= Assigned task =
Hunt through the entries for the word "inner" and copy each line in which it appears.

------------------------------

(** * go-fluentd-logger-poc: the observability package, embedded and verified

    The package [internal/observability] exists in two variants:
    - the atomic-flag variant ([SugaredLogger] over a [FluentLogger] whose
      [closed] field is an [atomic.Bool]), module [Atomic] below;
    - the mutex variant ([WrappedLogger] over a [FluentLogger] guarded by a
      [sync.Mutex]), module [Mutex] below.

    Calls are embedded as state transformers over the objects the Go
    pointers designate.  The calls of one handle are taken one after the
    other (every call is one step); the only code that runs beside a call is
    the goroutine started by the atomic variant's [Sync], which is kept in
    the world as a running goroutine. *)

From Stdlib Require Import ZArith NArith List String Ascii Bool Lia.
From Stdlib.Strings Require Byte.
Import ListNotations.

Local Open Scope Z_scope.
Local Open Scope string_scope.

Set Implicit Arguments.

(** ** Go errors *)

(** [errors.New(msg)] and [fmt.Errorf(msg + ": %w", inner)].  Errors coming
    out of the libraries (encoding/json, fluent-logger-golang, zap) are
    values of the same type. *)
Inductive error : Type :=
| errors_New (msg : string)
| fmt_Errorf (msg : string) (inner : error).

(** [errors.Unwrap]. *)
Definition errors_Unwrap (e : error) : option error :=
  match e with
  | errors_New _ => None
  | fmt_Errorf _ inner => Some inner
  end.


Fixpoint error_eqb (a b : error) : bool :=
  match a, b with
  | errors_New m, errors_New n => String.eqb m n
  | fmt_Errorf m x, fmt_Errorf n y => String.eqb m n && error_eqb x y
  | _, _ => false
  end.

(** [var ErrLoggerClosed = errors.New("logger is closed")] *)
Definition ErrLoggerClosed : error := errors_New "logger is closed".

(** The error the atomic variant's [Sync] makes when the timer wins. *)
Definition errFlushTimedOut : error := errors_New "fluent log flush timed out".

(** ** ASCII text *)

Definition is_upper (c : ascii) : bool :=
  let n := nat_of_ascii c in (65 <=? n)%nat && (n <=? 90)%nat.

Definition is_lower (c : ascii) : bool :=
  let n := nat_of_ascii c in (97 <=? n)%nat && (n <=? 122)%nat.

Definition ascii_upper (c : ascii) : ascii :=
  if is_lower c then ascii_of_nat (nat_of_ascii c - 32) else c.

Definition ascii_lower (c : ascii) : ascii :=
  if is_upper c then ascii_of_nat (nat_of_ascii c + 32) else c.

Fixpoint string_map (f : ascii -> ascii) (s : string) : string :=
  match s with
  | EmptyString => EmptyString
  | String c r => String (f c) (string_map f r)
  end.

(** [strings.ToUpper] and [bytes.ToLower].  Go maps Unicode code points; on
    text made of ASCII characters they are these byte-wise maps, and that is
    the text the statements below range over ([ascii_text]). *)
Definition strings_ToUpper : string -> string := string_map ascii_upper.
Definition bytes_ToLower : string -> string := string_map ascii_lower.

Fixpoint ascii_text (s : string) : bool :=
  match s with
  | EmptyString => true
  | String c r => (nat_of_ascii c <? 128)%nat && ascii_text r
  end.

(** ** zapcore levels (go.uber.org/zap, a dependency of the package) *)

Module zapcore.

(** [type Level int8] with its seven constants. *)
Inductive Level : Type :=
| DebugLevel | InfoLevel | WarnLevel | ErrorLevel
| DPanicLevel | PanicLevel | FatalLevel.
(** ** Idempotence of reconciliation *)

(** The text writes of an instance tree are those of its text widgets. *)
Lemma textWrites_textUnder (instance : Instance) (op : DomOp) :
  op ∈ textWrites instance
  <-> exists d text, op = OpSetNodeValue d text /\ textUnder instance d text.
Proof.
  split.
  - revert op.
    induction instance as [kind dom node children key path IH] using Instance_nested_ind.
    intros op Hop.
    assert (Hchildren :
              op ∈ flat_map (fun child => match child with
                                           | Some c => textWrites c
                                           | None => []
                                           end) children ->
              v_type node <> TEXT_ELEMENT ->
              exists d text,
                op = OpSetNodeValue d text
                /\ textUnder (MkInstance kind dom node children key path) d text).
    { intros Hin Htype.
      apply list_elem_of_In, in_flat_map in Hin as (child & Hchild & Hin).
      apply list_elem_of_In in Hchild, Hin.
      destruct child as [c|]; [|by apply elem_of_nil in Hin].
      rewrite Forall_forall in IH.
      destruct (IH (Some c) Hchild op Hin) as (d & text & -> & Hunder).
      exists d, text. split; [done|]. by apply (textUnder_child _ c). }
    simpl in Hop. destruct (v_type node) eqn:Htype; try (by apply Hchildren).
    destruct dom as [d|]; [|by apply elem_of_nil in Hop].
    apply elem_of_cons in Hop as [->|Hop%elem_of_nil]; [|done].
    eexists _, _. split; [done|].
    by apply (textUnder_here (MkInstance kind (Some d) node children key path)).
  - intros (d & text & -> & Hunder).
    induction Hunder as [instance d Htype Hdom|instance child d text Htype Hchild _ IH].
    + destruct instance as [kind dom node children key path]. simpl in *.
      rewrite Htype, Hdom. left.
    + destruct instance as [kind dom node children key path]. simpl in *.
      assert (Hin : OpSetNodeValue d text
                    ∈ flat_map (fun child => match child with
                                               | Some c => textWrites c
                                               | None => []
                                               end) children).
      { apply list_elem_of_In, in_flat_map. exists (Some child).
        split; by apply list_elem_of_In. }
      by destruct (v_type node).
Qed.


(** The second pass does write a prop whose value is NaN: NaN differs from
    itself, so [updateDomProps] takes the prop for a changed one. *)
Lemma second_pass_rewrites_NaN_prop :
  let node := Ex.div [("title", VNum NaN)] [] in
  exists instance w1 w2,
    reconcile Ex.env 2 0 None (Some node) "" (Ex.world None) = Ok (Some instance, w1)
    /\ hostPropsSelfEqual instance = false
    /\ reconcile Ex.env 2 0 (Some instance) (Some node) "" w1 = Ok (Some instance, w2)
    /\ oplog (document w2)
       = oplog (document w1) ++ [OpSetAttribute 1 "title" (VNum NaN)].
Proof.
  do 3 eexists. split; [by vm_compute|]. split; [by vm_compute|].
  split; by vm_compute.
Qed.
(** * Outlook MCP adapter: a shallow embedding and its properties

    The development follows the repository's modules:
    - [Py]      : the Python values the code manipulates (JSON data, dicts,
                  truthiness, exceptions);
    - [Schema]  : [remove_null_from_schema] of [src/main.py];
    - [Graph]   : [OutlookClient] of [src/client.py];
    - [Tools]   : the tool functions of [src/tools/*.py], over any client
                  that offers [is_authenticated] and [request];
    - [Dispatch]: [get_client] and [create_dynamic_wrapper] of [src/main.py].
*)

From Stdlib Require Import List String Ascii ZArith Bool Lia.
From Stdlib Require Import DecimalString DecimalNat DecimalZ.
Import ListNotations.
Local Open Scope string_scope.
Local Open Scope list_scope.

Set Warnings "-register-all".

(* ================================================================== *)
(** * Python values *)
(* ================================================================== *)

Module Py.

(** JSON data as Python sees it after [json.load]: numbers are integers
    here.  A dict is its list of items in insertion order; its keys are
    values too, since [dict.update] can create keys that are not strings. *)
Inductive pyval : Type :=
| PNone
| PBool (b : bool)
| PInt (n : Z)
| PStr (s : string)
| PList (l : list pyval)
| PDict (d : list (pyval * pyval)).

Definition pydict := list (pyval * pyval).

(** An exception instance: its class name and [str(e)]. *)
Record exn : Type := Exn { exn_class : string; exn_msg : string }.

(** The classes of the builtin hierarchy that do not derive from
    [Exception]. *)
Definition BASE_EXCEPTIONS : list string :=
  ["BaseException"; "BaseExceptionGroup"; "GeneratorExit"; "KeyboardInterrupt";
   "SystemExit"].

(** [isinstance(e, Exception)] *)
Definition is_Exception (e : exn) : bool :=
  negb (existsb (String.eqb (exn_class e)) BASE_EXCEPTIONS).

------------------------------

= Answer for this exercise =
(** [errors.New(msg)] and [fmt.Errorf(msg + ": %w", inner)].  Errors coming
| fmt_Errorf (msg : string) (inner : error).
  | fmt_Errorf _ inner => Some inner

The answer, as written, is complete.